Planning for the ride, fuelling was Samuel’s main concern. “Going in definitely my biggest fear was not getting the nutrition right,” he says. “I knew it would be the biggest factor in determining the end result.”
“On a trainer, you’re sweating quite a bit and it’s really hard to limit liquid loss. You’re working the entire time and burning almost more than on the road because there’s no coasting.”
He tried to drink about a bottle every 30 minutes, although later in the ride this dwindled to about every 45 minutes to an hour. Food-wise, he ate solids for as long as he could, chowing down on bowls of oatmeal, rice and pasta. “I didn’t know what my body would do in the late stages,” says Samuel. “At about the half-way point I transitioned to bars, gels and liquid food mixes, as solids weren’t as appetizing anymore.” He could still eat bagels and bananas until about hour 15 at which point he was only taking gels and bars. By hour 22-23 the only thing Samuel wanted to eat was ice cream sandwiches. In the end, he burnt more than 18,000 calories—an incredibly huge energy expenditure. To put that in perspective, 18,000 calories is: 11 medium Domino’s cheese pizzas,
Or, 44 butter tarts,
Or, 75 Clif bars,
Or, 202 bananas,
Or, 13.5 large bags of Doritos,
Or, 180 gels,
Or, 113 ice cream sandwiches.
Surprisingly, he didn’t need much caffeine. He had weaned himself off of it the week before the event, and ended up having only 100 mg around 6 am and 100 mg at noon, about the equivalent of 2.5 shots of espresso.
Samuel kept his energy up by listening to EDM (“I’m 100 per cent an electronic person.”), chatting with friends and playing games on his phone. Zwift requires a lot of RAM and his older computer can barely power the program itself, much less another window for a streaming service. “I watched my avatar the entire 24 hours,” says Samuel with an empty chuckle.
Pushing through it
“There are so many things you don’t think about until you’re hours into the ride,” says Samuel. He had no aero bars and his hands inflated to two or three times their regular size. His ankle muscles hurt from the repetitive pedalling movement and his neck was cramped and sore. “It’s the little things that added up,” he says.
The middle of the night, between midnight and 2 a.m., was the hardest time. Fewer people were supporting him on Zwift and the urge to call it quits was growing. At the darkest moments of the ride, Samuel was thinking about the healthcare workers that the fundraiser was benefiting. “A few times throughout the night I was ready to toss in the towel,” he says, “but I had the campaign page on the background of my phone and I brought the page back up whenever I wanted to quit as a reminder of how far we came, and how much this ride has meaning for these healthcare workers.”
“Healthcare workers don’t get to choose to quit in the middle of a long hard shift and go home for the night,” he says.
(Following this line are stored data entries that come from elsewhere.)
(** X20. Only a missing file is forgiven when the inventory is taken: if
    [os.stat] of a segment raises anything else, an iteration with a live
    subprocess raises it before the health check, deletes nothing, writes
    no record, and the loop ends there, whatever would have come next. *)
Theorem unreadable_segment_ends_loop :
  forall json_len e rest s w es,
    e_poll e = None ->
    w_root w = OUTPUT_DIR ->
    e_capture e (w_dir w) = Ok es ->
    wf_dir OUTPUT_DIR es ->
    ~ readable es ->
    let t0 := (w_clock w + CHECK_EVERY_SECONDS + e_overrun e)%Q in
    exists x w',
      run json_len (e :: rest) s w = (Raise x, w')
      /\ is_FileNotFoundError x = false
      /\ w_dir w' = Ok es
      /\ new_events w w'
         = [(t0, EvSleep CHECK_EVERY_SECONDS); (t0, EvPoll None)].
Proof.
  intros json_len e rest s w es P R D N U t0.
  set (w1 := woken e w).
  assert (R1 : w_root w1 = OUTPUT_DIR) by exact R.
  assert (D1 : w_dir w1 = Ok es) by exact D.
  destruct (list_recording_files OUTPUT_DIR w1) as [[fs|x] w1'] eqn:L.
  - exfalso. apply U. rewrite <- R1 in L, N.
    pose proof (list_recording_files_world _ _ _ _ L) as ->.
    eapply list_recording_files_readable; eauto.
  - destruct (list_recording_files_raises _ _ _ _ L) as [F ->].
    exists x, w1. split; [|split; [exact F|split; [exact D1|]]].
    + apply run_raises. rewrite tick_eq, P. fold w1.
      unfold evaluate, bind at 1, newest_recording_mtime, bind.
      now rewrite L.
    + apply new_events_app. unfold w1, woken. cbn [w_trace].
      rewrite P, <- app_assoc. reflexivity.
Qed.

Lemma unreadable_segment_ends_loop_witness :
  let t0 := (w_clock unreadable_recordings + CHECK_EVERY_SECONDS
             + e_overrun alive_env)%Q in
  exists x w',
    run plain_json_len [alive_env; punctual_env] start_locals
        unreadable_recordings
    = (Raise x, w')
    /\ is_FileNotFoundError x = false
    /\ w_dir w' = w_dir unreadable_recordings
    /\ new_events unreadable_recordings w'
       = [(t0, EvSleep CHECK_EVERY_SECONDS); (t0, EvPoll None)].
Proof.
  apply (unreadable_segment_ends_loop plain_json_len alive_env [punctual_env]
           start_locals unreadable_recordings).
  - reflexivity.
  - reflexivity.
  - reflexivity.
  - unfold wf_dir. vm_compute.
    repeat (constructor; [simpl; intuition discriminate|]). constructor.
  - intros R.
    specialize (R (mkDirent "b.mp4" (Raise PermissionError) None)
                  PermissionError).
    assert (is_FileNotFoundError PermissionError = true)
      by (apply R; [right; now left|reflexivity|reflexivity]).
    discriminate.
Defined.

(** X21. When the subprocess has exited and the status file cannot be
    written, because the directory is gone or cannot be opened, the
    iteration raises at the write: there is no backoff sleep and no new
    subprocess, and the loop ends there. *)
Theorem failed_report_prevents_restart :
  forall json_len e rest s w rc x,
    e_poll e = Some rc ->
    e_capture e (w_dir w) = Raise x ->
    let t0 := (w_clock w + CHECK_EVERY_SECONDS + e_overrun e)%Q in
    exists y w',
      run json_len (e :: rest) s w = (Raise y, w')
      /\ (w_root w = OUTPUT_DIR -> y = x)
      /\ new_events w w'
         = [(t0, EvSleep CHECK_EVERY_SECONDS); (t0, EvPoll (Some rc))].
Proof.
  intros json_len e rest s w rc x P D t0.
  set (w1 := woken e w).
  assert (Wr : exists y,
             write_status json_len OUTPUT_DIR
               (death_status (w_clock w1) (e_stderr_tail e)) w1
             = (Raise y, w1)
             /\ (w_root w = OUTPUT_DIR -> y = x)).
  { unfold write_status. cbn [w_root w_dir w1 woken]. rewrite D.
    destruct (String.eqb OUTPUT_DIR (w_root w)) eqn:E.
    - exists x. auto.
    - exists FileNotFoundError. split; [reflexivity|].
      intros R. rewrite R, String.eqb_refl in E. discriminate. }
  destruct Wr as (y & Wr & Y).
  exists y, w1. split; [|split; [exact Y|]].
  - apply run_raises. rewrite tick_eq, P, report_death_eq. fold w1.
    now rewrite Wr.
  - apply new_events_app. unfold w1, woken. cbn [w_trace].
    rewrite P, <- app_assoc. reflexivity.
Qed.
(** * The match orchestrator of node-glob: class [Glob] of src/glob.ts

    A shallow embedding of the class [Glob]: its constructor, [process],
    [processSync], [doNonull], [finish] and [sort], followed by the
    properties its specification states about them.

    What the class imports is not part of it: the pattern compiler
    (class Minimatch of the minimatch package), the host's
    [process.platform] and [String.prototype.localeCompare] are parameters
    of the development; the traversal engine (class GlobWalker) is modelled
    from the specification, over a parameter that stands for the
    traversal of the filesystem. *)

From Stdlib Require Import ZArith String Ascii.
From stdpp Require Import base option list strings sorting.

(** ** JavaScript values the class works with *)

(** [!!x] for an optional boolean field of an options bag. *)
Definition truthy (o : option bool) : bool :=
  match o with
  | Some true => true
  | _ => false
  end.

(** [s || ''] for an optional string. *)
Definition or_empty (o : option string) : string :=
  match o with
  | Some s => s
  | None => ""
  end.

(** [x === false] for an optional boolean field. *)
Definition is_false (o : option bool) : bool :=
  match o with
  | Some false => true
  | _ => false
  end.

Definition backslash : ascii := "\"%char.
Definition slash : ascii := "/"%char.

(** [s.replace(/\\/g, '/')] *)
Fixpoint replace_backslashes (s : string) : string :=
  match s with
  | EmptyString => EmptyString
  | String c s' =>
      String (if Ascii.eqb c backslash then slash else c)
             (replace_backslashes s')
  end.

(** [s.includes(c)] for a one-character needle. *)
Fixpoint includes (c : ascii) (s : string) : bool :=
  match s with
  | EmptyString => false
  | String c' s' => Ascii.eqb c' c || includes c s'
  end.

(** What a JavaScript computation can end in: a value, an exception, or
    [Stuck].  [Stuck] is not an exception: it marks the two places where
    the code leaves what its TypeScript types describe, reading an array
    past its end (JavaScript yields [undefined] where the type says
    [string]) and following a reference that names no set of the store,
    which no JavaScript value does.  The model stops there instead of
    carrying [undefined] along. *)
Inductive exn : Type :=
  | TypeError (msg : string)   (* [throw new TypeError(msg)] *)
  | NotIterable                (* the engine's TypeError for [[...undefined]] *)
  | NoProperty                 (* the engine's TypeError for [undefined.add] *)
  | Foreign (msg : string).    (* whatever a collaborator throws *)

Inductive outcome (A : Type) : Type :=
  | Ok (a : A)
  | Throw (e : exn)
  | Stuck.
Arguments Ok {A} a.
Arguments Throw {A} e.
Arguments Stuck {A}.

(** ** The store

    A [Set<string>] is an object: two array slots can hold the same set,
    and [add] through one is seen through the other.  Sets live in a
    store and are named by references.  The members of a set are kept in
    insertion order, as the iteration order of a JavaScript Set is. *)
Abbreviation ref := nat.

(** [set.add(x)] on the members of a set. *)
Definition members_add (x : string) (s : list string) : list string :=
  if decide (x ∈ s) then s else s ++ [x].

(** Calls to the collaborators, in the order they are made. *)
Inductive call (P : Type) : Type :=
  | Compiled (p : string)      (* [new Minimatch(p, mmo)] *)
  | Walked (p : P).            (* [new GlobWalker(p, '', this, false)] *)
Arguments Compiled {P} p.
Arguments Walked {P} p.

Record world (P : Type) : Type := World {
  sets : list (list string);
  calls : list (call P)
}.
Arguments World {P} sets calls.
Arguments sets {P} w.
Arguments calls {P} w.

(** The monad of the class's methods: a state over the [world], ending
    in an [outcome]; the state survives an exception. *)
Definition M (P A : Type) : Type := world P → outcome A * world P.

Definition ret {P A} (a : A) : M P A := λ w, (Ok a, w).

Definition bind {P A B} (m : M P A) (k : A → M P B) : M P B :=
  λ w, match m w with
       | (Ok a, w') => k a w'
       | (Throw e, w') => (Throw e, w')
       | (Stuck, w') => (Stuck, w')
       end.

Definition throw {P A} (e : exn) : M P A := λ w, (Throw e, w).
Definition stuck {P A} : M P A := λ w, (Stuck, w).

Declare Scope js_scope.
Delimit Scope js_scope with js.
Notation "'let*' x := m 'in' k" := (bind m (λ x, k))
  (at level 10, x binder, m at level 100, k at level 200) : js_scope.
Local Open Scope js_scope.

(** [xs.map(f)] where [f] has effects: left to right, the first
    exception ends it. *)
Fixpoint map_js {P A B} (f : A → M P B) (xs : list A) : M P (list B) :=
  match xs with
  | [] => ret []
  | x :: xs' => let* y := f x in let* ys := map_js f xs' in ret (y :: ys)
  end.

(** [xs.forEach(f)] *)
Fixpoint for_each {P A} (f : A → M P unit) (xs : list A) : M P unit :=
  match xs with
  | [] => ret tt
  | x :: xs' => let* _ := f x in for_each f xs'
  end.

(** [new Set()] *)
Definition new_Set {P} : M P ref :=
  λ w, (Ok (length (sets w)), World (sets w ++ [[]]) (calls w)).

(** [r.add(x)] *)
Definition Set_add {P} (r : ref) (x : string) : M P unit :=
  λ w, match sets w !! r with
       | Some s => (Ok tt, World (<[r := members_add x s]> (sets w)) (calls w))
       | None => (Stuck, w)
       end.

(** [[...r]], the members in insertion order; [r.size] is their number. *)
Definition Set_members {P} (r : ref) : M P (list string) :=
  λ w, match sets w !! r with
       | Some s => (Ok s, w)
       | None => (Stuck, w)
       end.

Definition record_call {P} (c : call P) : M P unit :=
  λ w, (Ok tt, World (sets w) (calls w ++ [c])).

(** [Array.prototype.sort(cmp)].  The sort is stable (ECMAScript 2019):
    for a consistent comparator the result is the one sorted arrangement
    that keeps elements comparing equal in their order, which inserting
    from the right computes.  For a comparator that is not consistent the
    standard leaves the order to the engine, and this is one such order. *)
Fixpoint sorted_insert {A} (cmp : A → A → Z) (x : A) (l : list A) : list A :=
  match l with
  | [] => [x]
  | y :: l' =>
      if decide (cmp x y ≤ 0)%Z then x :: y :: l'
      else y :: sorted_insert cmp x l'
  end.

Definition Array_sort {A} (cmp : A → A → Z) (l : list A) : list A :=
  foldr (sorted_insert cmp) [] l.

(** [a.localeCompare(b, locale)] on a host that has [Intl]: the
    comparison of the collator of [locale] (ECMA-402), which orders
    strings as the Unicode Collation Algorithm does, a locale-aware
    lexicographic comparison: under a locale every string has a sort
    key, a sequence of weights, and two strings compare as their keys
    do, weight by weight from the front, a key that ends first coming
    first.  The keys are the host's; the comparison of keys is this
    one. *)
Fixpoint compare_keys (k1 k2 : list N) : Z :=
  match k1, k2 with
  | [], [] => 0
  | [], _ :: _ => -1
  | _ :: _, [] => 1
  | x :: k1', y :: k2' =>
      match N.compare x y with
      | Lt => -1
      | Gt => 1
      | Eq => compare_keys k1' k2'
      end
  end.

Definition collator (sort_key : string → string → list N)
    (a b locale : string) : Z :=
  compare_keys (sort_key locale a) (sort_key locale b).

(** ** The class *)

Section Glob.

(** The types of the collaborators: the regular expressions Minimatch
    compiles pattern segments to, the cache the walkers share, and the
    Minimatch options [Glob] only hands on (nobrace, noext, nocase, ...). *)
Context {RegExp GlobCache OtherOptions : Type}.

(** [process.platform] *)
Variable platform : string.

(** One segment of a compiled alternative (minimatch's ParseReturnFiltered). *)
Inductive ParseReturn : Type :=
  | Literal (s : string)
  | Matcher (re : RegExp)
  | GLOBSTAR.

Abbreviation MatchSet := (list (list ParseReturn)).
Abbreviation GlobSet := (list string).
Abbreviation GlobParts := (list (list string)).

(** [interface GlobOptions extends MinimatchOptions], every field
    optional. *)
Record GlobOptions : Type := {
  opt_ignore : option (string + list string);
  opt_follow : option bool;
  opt_mark : option bool;
  opt_nodir : option bool;
  opt_nounique : option bool;
  opt_nosort : option bool;
  opt_cwd : option string;
  opt_realpath : option bool;
  opt_absolute : option bool;
  opt_cache : option GlobCache;
  (* of MinimatchOptions *)
  opt_dot : option bool;
  opt_nonull : option bool;
  opt_noglobstar : option bool;
  opt_matchBase : option bool;
  opt_windowsPathsNoEscape : option bool;
  opt_allowWindowsEscape : option bool;
  opt_nonegate : option bool;
  opt_nocomment : option bool;
  opt_preserveMultipleSlashes : option bool;
  opt_other : option OtherOptions
}.

(** [{}], the default of the constructor's [options]. *)
Definition no_options : GlobOptions :=
  {| opt_ignore := None; opt_follow := None; opt_mark := None;
     opt_nodir := None; opt_nounique := None; opt_nosort := None;
     opt_cwd := None; opt_realpath := None; opt_absolute := None;
     opt_cache := None; opt_dot := None; opt_nonull := None;
     opt_noglobstar := None; opt_matchBase := None;
     opt_windowsPathsNoEscape := None; opt_allowWindowsEscape := None;
     opt_nonegate := None; opt_nocomment := None;
     opt_preserveMultipleSlashes := None; opt_other := None |}.

(** The fields of a Minimatch object that [Glob] reads. *)
Record Minimatch : Type := {
  mm_set : MatchSet;
  mm_globSet : GlobSet;
  mm_globParts : GlobParts
}.

(** [new Minimatch(p, mmo)]: the pattern compiler. *)
Variable new_Minimatch : string → GlobOptions → outcome Minimatch.

(** Modelled from the spec: class Pattern (pattern.ts) is imported by
    glob.ts and not part of the sources.  The traversal of an
    alternative is invoked with its matchable form and its
    parsed-segment form; a Pattern carries the two, and the index it is
    made with.  [globList] is [this.globParts[i]], which is [undefined]
    past the end of [globParts]. *)
Record Pattern : Type := {
  patternList : list ParseReturn;
  globList : option (list string);
  index : nat
}.

(** [options.cache || Object.create(null)] *)
Inductive cache_of : Type :=
  | Supplied (c : GlobCache)
  | Fresh.

Record Glob : Type := {
  pattern : list string;
  ignore : option (string + list string);
  follow : bool;
  dot : bool;
  mark : bool;
  nodir : bool;
  nounique : bool;
  nosort : bool;
  cwd : string;
  matchSet : MatchSet;
  globSet : GlobSet;
  globParts : GlobParts;
  realpath : bool;
  nonull : bool;
  absolute : bool;
  matchBase : bool;
  windowsPathsNoEscape : bool;
  noglobstar : bool;
  cache : cache_of;
  matches : option ref
}.

Abbreviation JS := (M Pattern).

(** [{ ...options, nonegate: true, nocomment: true,
      preserveMultipleSlashes: true }] *)
Definition mmo_of (options : GlobOptions) : GlobOptions :=
  {| opt_ignore := opt_ignore options;
     opt_follow := opt_follow options;
     opt_mark := opt_mark options;
     opt_nodir := opt_nodir options;
     opt_nounique := opt_nounique options;
     opt_nosort := opt_nosort options;
     opt_cwd := opt_cwd options;
     opt_realpath := opt_realpath options;
     opt_absolute := opt_absolute options;
     opt_cache := opt_cache options;
     opt_dot := opt_dot options;
     opt_nonull := opt_nonull options;
     opt_noglobstar := opt_noglobstar options;
     opt_matchBase := opt_matchBase options;
     opt_windowsPathsNoEscape := opt_windowsPathsNoEscape options;
     opt_allowWindowsEscape := opt_allowWindowsEscape options;
     opt_nonegate := Some true;
     opt_nocomment := Some true;
     opt_preserveMultipleSlashes := Some true;
     opt_other := opt_other options |}.

(** [p => (p.includes('/') ? p : `**/${p}`)] *)
Definition base_pattern (p : string) : string :=
  if includes slash p then p else "**/" +:+ p.

(** [if (typeof pattern === 'string') pattern = [pattern]] *)
Definition as_array (pattern0 : string + list string) : list string :=
  match pattern0 with
  | inl p => [p]
  | inr ps => ps
  end.

(** The call [new Minimatch(p, mmo)], recorded. *)
Definition compile (mmo : GlobOptions) (p : string) : JS Minimatch :=
  let* _ := record_call (Compiled p) in
  λ w, (new_Minimatch p mmo, w).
One week into recovery Samuel has been getting back onto the bike and his legs are returning to normal (although his saddle sores are still quite present). “I still can’t believe this,” he says, “I don’t think when we launched this about two weeks ago any of us could have guessed this would happen.”
As for whether he’ll attempt any more records or ultra races in the future: “In a few weeks I may start to think about it, if an opportunity presents itself,” he says. For now, he’s still recovering from his world record ride.